On the bright side, UCLA is equipped with resources to help students who are struggling, both within the realms of advocacy and clinical care.
Since the 1990s, college and university counseling centers have reported rising numbers of students asking for help. Throughout the 1980s, about one in 10 college students could be characterized as “needing/wanting/using some form of mental health treatment.” In 2018, the number is closer to one in three.
A common explanation is that the rise of mental health advocacy organizations has made it easier for those intimidated by the various associated stigmas to seek help.
At UCLA, one such organization is Wazo Connect, a student organization that aims to improve mental health on campus by providing students in need with a mentor for six weeks and offers four wellness activities per quarter.
Another organization, Active Minds, aims to educate students about the importance of mental health as well as provide students with resources, such as a Student Wellness Programming Fund for those putting on health-related events on campus.
More than student-run organizations, UCLA’s Semel Institute for Neuroscience and Human Behavior launched the Semel Healthy Campus Initiative Center – a campuswide effort to prioritize the wellness of students and faculty. There are seven thematic areas through which the Semel HCI Center promotes its message: BEWell, BreatheWell, EatWell, EngageWell, MindWell, MoveWell and ResearchWell.
The efforts of the Semel HCI Center manifest across campus – from the inauguration of healthy dining at Bruin Plate to Flexible Fridays Free Yoga and Mindful Music in the workplace.
It seems like people are getting better at asking for help, but that doesn’t change the fact that a higher percentage of college students reported feeling “overwhelming anxiety” and feeling “so depressed that it was difficult to function” in fall 2018 than in fall 2015.
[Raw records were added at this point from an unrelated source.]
(* ===== verification/Bubble.v ===== *)
(** * The chat panel of the console (daimon-app/src/components/chat_bubble.rs)

    The panel's signals as a state, and what each event does to it: a frame on the
    socket, the operator's clicks, the server functions' answers, which arrive later
    and in any order. The texts of ids and times are arguments; a frame that makes
    the handler panic has no next state. Markup is left out. *)

From S2P Require Import Prelude RustStd Json Gateway Llm.
From S2P Require Import Chat Ws Tables.
From Stdlib Require Import ZArith Ascii.

(** ** Data *)

Inductive TurnKind := KUser | KAssistant | KTool | KSystem.

#[export] Instance turn_kind_eq_dec : EqDecision TurnKind.
Proof. solve_decision. Defined.

Record UiTurn := mkUiTurn { ut_kind : TurnKind; ut_content : string }.

Record SessionMeta := mkSession { sm_id : string; sm_title : string; sm_created_at : Z }.

Definition LS_KEY : string := "daimon.chat.sessions".
Definition LS_CURRENT : string := "daimon.chat.current".

(** What the socket's frames decode to; a type the panel does not know is [Other]. *)
Inductive IncomingMsg :=
| InTokenDelta (agent_id session_id content_delta : string)
| InToolUse (agent_id session_id tool : string) (params : json)
| InToolResult (agent_id session_id tool output : string) (is_error : bool)
| InDone (agent_id session_id stop_reason : string) (input_tokens output_tokens : Z)
| InError (message : string)
| Other.

Definition decode_incoming (j : json) : option IncomingMsg :=
  req_str j "type" ≫= λ t,
  if string_eqb t "AgentTokenDelta" then
    decode_agent (λ a s, InTokenDelta a s <$> req_str j "content_delta") j
  else if string_eqb t "AgentToolUse" then
    decode_agent (λ a s, req_str j "tool" ≫= λ n, InToolUse a s n <$> jget j "params") j
  else if string_eqb t "AgentToolResult" then
    decode_agent (λ a s, req_str j "tool" ≫= λ n, req_str j "output" ≫= λ o,
      InToolResult a s n o <$> (jget j "is_error" ≫= as_bool)) j
  else if string_eqb t "AgentDone" then
    decode_agent (λ a s, req_str j "stop_reason" ≫= λ r, req_u32 j "input_tokens" ≫= λ i,
      InDone a s r i <$> req_u32 j "output_tokens") j
  else if string_eqb t "Error" then InError <$> req_str j "message"
  else Some Other.

(** [ChatSendMsg]: a model or an effort is written only when one is picked. *)
Definition send_json (session_id user_message : string) (model effort : option string) : json :=
  jobj ([("type", JString "ChatSend"); ("session_id", JString session_id);
         ("user_message", JString user_message)] ++
        match model with Some m => [("model", JString m)] | None => [] end ++
        match effort with Some e => [("effort", JString e)] | None => [] end).
(** The long-term memory. *)
Definition choose_memory (h : boot_host) (b : Broker (D := D)) : aio memory_tier :=
  resolve_dmem_token h b ≫= λ token,
  mret (match token with
        | Some t =>
            match dmem_new (bh_reqwest h) (default "http://localhost:7071" (bh_env h "DAIMON_DMEM_URL")) t with
            | Ok d => MemDmem d
            | Err _ => MemNull
            end
        | None => MemNull
        end).

(** ** The process *)

Record bootw := mkBootw {
  bt_app : appw;
  bt_sup : sworld;
  bt_redis : S;
  bt_graph : GW;
}.
Abbreviation btio := (io bootw boot_failure).

Definition on_bapp {E A} (f : E → boot_failure) (m : io appw E A) : btio A :=
  io_map_err f (zoom bt_app (λ a w, mkBootw a (bt_sup w) (bt_redis w) (bt_graph w)) m).
Definition on_bsup {E A} (f : E → boot_failure) (m : io sworld E A) : btio A :=
  io_map_err f (zoom bt_sup (λ s w, mkBootw (bt_app w) s (bt_redis w) (bt_graph w)) m).

(** What [AppState] holds besides the world, and what was spawned. *)
Record Booted := mkBooted {
  bo_state : AppState (D := D);
  bo_hot : hot_tier;
  bo_graph : option NornicGraphClient;
  bo_memory : memory_tier;
  bo_gateways : GatewayRegistry;
  bo_pollers : list poller;
  bo_skills : SkillLibrary;
  bo_observer : option (string * string);
}.

(** Database, broker, settings, secret, administrator. *)
Definition open_stores (h : boot_host) : btio (Broker (D := D) * string) :=
  lift (map_err BadPool (init_pool h)) ≫= λ _,
  lift (map_err BadBroker (boot_broker h)) ≫= λ b,
  on_bapp BootPanic (modify (λ w, set_broker (set_guard (install_guard (b_guard (ap_broker w)))
    (ap_broker w)) w)) ≫= λ _,
  on_bapp BootPanic load_config ≫= λ _,
  on_bapp BootPanic ensure_jwt_secret ≫= λ secret,
  on_bapp BootPanic (seed_admin h) ≫= λ _,
  mret (b, secret).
While advocacy organizations like those mentioned above help destigmatize mental health, alone they are not enough to combat the upward trends in mental health problems.
Dr. Kenneth Wells, the David Weil Professor of Psychiatry and Biobehavioral Sciences at the David Geffen School of Medicine, said activating entire communities is the key to a healthy population.
Wells spearheaded an initiative called Community Partners in Care, which gathered different stakeholders – from mental health professionals to religious leaders and barbers – to discuss strategies to help people who have depression.
“The large collaborative approach is more effective at first (in) improving mental health, but also physical health, physical activity, reducing hospitalizations and improving homelessness,” Wells said.
In the collegiate setting, the community approach could be instrumental in reaching students who are suffering but refrain from actively pursuing help.
According to the data from the American College Health Association, only about 10% to 15% of the students who have with mental health concerns actually seek help. If the rates of seeking help are already at an all-time high, there would be chaos if the remaining 85% to 90% decided to join in.
There’s no doubt the demand on counseling centers would increase dramatically. But that seems like a small price to pay for a mentally healthy collegiate population.
UCLA’s Counseling and Psychological Services center works to ensure students are getting the care they need. The center offers short-term treatment for students. Those covered by the University of California Student Health Insurance Program get six free therapy sessions per year, while those without UCSHIP get three.
After a brief initial psychological screening, any of the six intake therapists determine the severity of the student’s need. There is a two- to five-week delay after the initial intake before a therapist is available to see the student again.
If a student is still in need of therapy after the free sessions come to an end, they can find an off-campus provider through an online CAPS database.
This can be a daunting process made harder by the fact that some of the information on the database is outdated. Moreover, therapists in Westwood, such as Acacia Counseling and Wellness, are becoming completely booked because of student demand. As a result, Bruins are forced to look further afield, which can make the experience more costly and inconvenient.
Even as discussions surrounding mental health become less stigmatized, the world can be a scary place for those living with conditions invisible to the public eye. Luckily, nobody has to navigate it alone. I learned that the hard way.